• [Your assignment] The answer must consist of the records below, repeated exactly.

• [The records]
··········
(* ===== verification/Linearize.v ===== *)
(** * Linearize: concurrent requests against an atomic object

    A service starts a program per request and interleaves the steps of all
    that run.  Its history, the calls and the answers in the order in which they
    happen, is linearizable when each answered request can be given a point
    between its call and its answer at which it takes effect at once, as a
    sequential specification says.  [service_linearizable] reduces that to a
    property of each program on its own: it takes effect in at most one of its
    steps, and answers accordingly. *)

From S2P Require Import Prelude Async.

(** ** Histories *)

Section histories.
Context {Q A V : Type} `{Equiv V, !Equivalence (≡@{V})} (spec : Q -> V -> A -> V -> Prop).

(** The [i]th request is called, takes effect, is answered. *)
Inductive event : Type :=
  | Call (i : nat) (q : Q)
  | Effect (i : nat) (q : Q) (a : A)
  | Answer (i : nat) (a : A).

Definition owner (x : event) : nat := match x with Call i _ | Effect i _ _ | Answer i _ => i end.

(** A client sees the calls and the answers. *)
Definition visible (l : list event) : list event :=
  omap (fun x => match x with Effect _ _ _ => None | _ => Some x end) l.
Definition effects (l : list event) : list (Q * A) :=
  omap (fun x => match x with Effect _ q a => Some (q, a) | _ => None end) l.
Definition events_of (i : nat) (l : list event) : list event := base.filter (fun x => owner x = i) l.
(* ===== verification/Fixtures.v ===== *)
(** * Fixtures: a concrete server for the witnesses

    Two contexts over the instances of [Instances.v], with one ES256 key each,
    and the environment of a given second in which every request is answered
    with a given document. *)

From S2P Require Import Prelude RustStd Crates Fs Instances Crypto Jwks ServerConfig Replay Logging.
From S2P Require Import Context Async Server.

Definition fx_url : toy_url :=
  {| u_scheme := "https"; u_host := "issuer.example"; u_port := None; u_path := "/";
     u_query := None; u_fragment := None |}.

Definition fx_jwk (kid : string) : Jwk :=
  {| kid := Some kid; alg := Es256;
     thumbprint := jwk_thumbprint (EcP256 (pad32 (as_bytes kid)) (pad32 (as_bytes "")));
     jwk := toy_key kid |}.

Definition fx_jwks (id : string) : Jwks :=
  {| by_kid := {[id := fx_jwk id]}; by_thumbprint := {[thumbprint (fx_jwk id) := fx_jwk id]};
     keyless := [] |}.

Definition fx_context (t : AudienceTag) (key : string) : OidcContext :=
  {| tag := t; ctx_issuer_url := fx_url; ctx_audience := tag_name t; jwks := fx_jwks key;
     discovery := {| jwks_uri := fx_url |}; auth_config := AuthConfig_default;
     last_on_demand_refresh := 0; last_refresh_completed := 0;
     other := Some (match t with Vault => Admin | Admin => Vault end) |}.

Definition fx_vault : OidcContext := fx_context Vault "v".
Definition fx_admin : OidcContext := fx_context Admin "a".

Definition fx_server : server unit :=
  {| srv_contexts := <[Vault := fx_vault]> {[Admin := fx_admin]};
     srv_replay := new AuthConfig_default; srv_storage := (); srv_log := []; srv_sent := [] |}.

Definition fx_env (secs : N) (document : string) : senv :=
  {| now_system := (Z.of_N secs * 1000000000)%Z; now_instant := duration_from_secs secs;
     http := fun _ => Reply 200 (Some (as_bytes document)); at_disk := env_ok "x" |}.

Lemma fx_jwks_wf id : jwks_wf (fx_jwks id).
Proof.
  assert (jwk_wf (fx_jwk id)) as Hk.
  { split; [by exists KA_ES256|]. split; [|done]. cbn [jwk fx_jwk compute_thumbprint toy_key algorithm].
    unfold toy_coordinate. change hex_encode with b64_encode. rewrite !b64_decode_encode. cbn [ok_or].
    cbn [mbind result_bind bail_if negb bool_decide].
    assert (forall m, bytes_len (pad32 m) = 32) as Hl.
    { intros m. unfold bytes_len, pad32. rewrite length_take, length_app, length_replicate. lia. }
    rewrite !Hl. reflexivity. }
  split; simpl; intros *; rewrite ?lookup_singleton_Some.
  - by intros [<- <-].
  - by intros ?%not_elem_of_nil.
  - by intros [<- <-].
  - intros [<- <-]. rewrite lookup_singleton_eq. eauto.
  - by intros ?%not_elem_of_nil.
Qed.

Lemma fx_contexts_ok : contexts_ok (srv_contexts fx_server) fx_vault fx_admin.
Proof.
  split; try done; [split; apply fx_jwks_wf|].
  intros tp Hv Ha. simpl in *. unfold thumbprint in *. simpl in *.
  apply lookup_singleton_is_Some in Hv, Ha. subst. vm_compute in Ha. congruence.
Qed.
··········
• [Result]
(* ===== verification/Linearize.v ===== *)
(** * Linearize: concurrent requests against an atomic object

    A service starts a program per request and interleaves the steps of all
    that run.  Its history, the calls and the answers in the order in which they
    happen, is linearizable when each answered request can be given a point
    between its call and its answer at which it takes effect at once, as a
    sequential specification says.  [service_linearizable] reduces that to a
    property of each program on its own: it takes effect in at most one of its
    steps, and answers accordingly. *)

From S2P Require Import Prelude Async.

(** ** Histories *)

Section histories.
Context {Q A V : Type} `{Equiv V, !Equivalence (≡@{V})} (spec : Q -> V -> A -> V -> Prop).

(** The [i]th request is called, takes effect, is answered. *)
Inductive event : Type :=
  | Call (i : nat) (q : Q)
  | Effect (i : nat) (q : Q) (a : A)
  | Answer (i : nat) (a : A).

Definition owner (x : event) : nat := match x with Call i _ | Effect i _ _ | Answer i _ => i end.

(** A client sees the calls and the answers. *)
Definition visible (l : list event) : list event :=
  omap (fun x => match x with Effect _ _ _ => None | _ => Some x end) l.
Definition effects (l : list event) : list (Q * A) :=
  omap (fun x => match x with Effect _ q a => Some (q, a) | _ => None end) l.
Definition events_of (i : nat) (l : list event) : list event := base.filter (fun x => owner x = i) l.
(* ===== verification/Fixtures.v ===== *)
(** * Fixtures: a concrete server for the witnesses

    Two contexts over the instances of [Instances.v], with one ES256 key each,
    and the environment of a given second in which every request is answered
    with a given document. *)

From S2P Require Import Prelude RustStd Crates Fs Instances Crypto Jwks ServerConfig Replay Logging.
From S2P Require Import Context Async Server.

Definition fx_url : toy_url :=
  {| u_scheme := "https"; u_host := "issuer.example"; u_port := None; u_path := "/";
     u_query := None; u_fragment := None |}.

Definition fx_jwk (kid : string) : Jwk :=
  {| kid := Some kid; alg := Es256;
     thumbprint := jwk_thumbprint (EcP256 (pad32 (as_bytes kid)) (pad32 (as_bytes "")));
     jwk := toy_key kid |}.

Definition fx_jwks (id : string) : Jwks :=
  {| by_kid := {[id := fx_jwk id]}; by_thumbprint := {[thumbprint (fx_jwk id) := fx_jwk id]};
     keyless := [] |}.

Definition fx_context (t : AudienceTag) (key : string) : OidcContext :=
  {| tag := t; ctx_issuer_url := fx_url; ctx_audience := tag_name t; jwks := fx_jwks key;
     discovery := {| jwks_uri := fx_url |}; auth_config := AuthConfig_default;
     last_on_demand_refresh := 0; last_refresh_completed := 0;
     other := Some (match t with Vault => Admin | Admin => Vault end) |}.

Definition fx_vault : OidcContext := fx_context Vault "v".
Definition fx_admin : OidcContext := fx_context Admin "a".

Definition fx_server : server unit :=
  {| srv_contexts := <[Vault := fx_vault]> {[Admin := fx_admin]};
     srv_replay := new AuthConfig_default; srv_storage := (); srv_log := []; srv_sent := [] |}.

Definition fx_env (secs : N) (document : string) : senv :=
  {| now_system := (Z.of_N secs * 1000000000)%Z; now_instant := duration_from_secs secs;
     http := fun _ => Reply 200 (Some (as_bytes document)); at_disk := env_ok "x" |}.

Lemma fx_jwks_wf id : jwks_wf (fx_jwks id).
Proof.
  assert (jwk_wf (fx_jwk id)) as Hk.
  { split; [by exists KA_ES256|]. split; [|done]. cbn [jwk fx_jwk compute_thumbprint toy_key algorithm].
    unfold toy_coordinate. change hex_encode with b64_encode. rewrite !b64_decode_encode. cbn [ok_or].
    cbn [mbind result_bind bail_if negb bool_decide].
    assert (forall m, bytes_len (pad32 m) = 32) as Hl.
    { intros m. unfold bytes_len, pad32. rewrite length_take, length_app, length_replicate. lia. }
    rewrite !Hl. reflexivity. }
  split; simpl; intros *; rewrite ?lookup_singleton_Some.
  - by intros [<- <-].
  - by intros ?%not_elem_of_nil.
  - by intros [<- <-].
  - intros [<- <-]. rewrite lookup_singleton_eq. eauto.
  - by intros ?%not_elem_of_nil.
Qed.

Lemma fx_contexts_ok : contexts_ok (srv_contexts fx_server) fx_vault fx_admin.
Proof.
  split; try done; [split; apply fx_jwks_wf|].
  intros tp Hv Ha. simpl in *. unfold thumbprint in *. simpl in *.
  apply lookup_singleton_is_Some in Hv, Ha. subst. vm_compute in Ha. congruence.
Qed.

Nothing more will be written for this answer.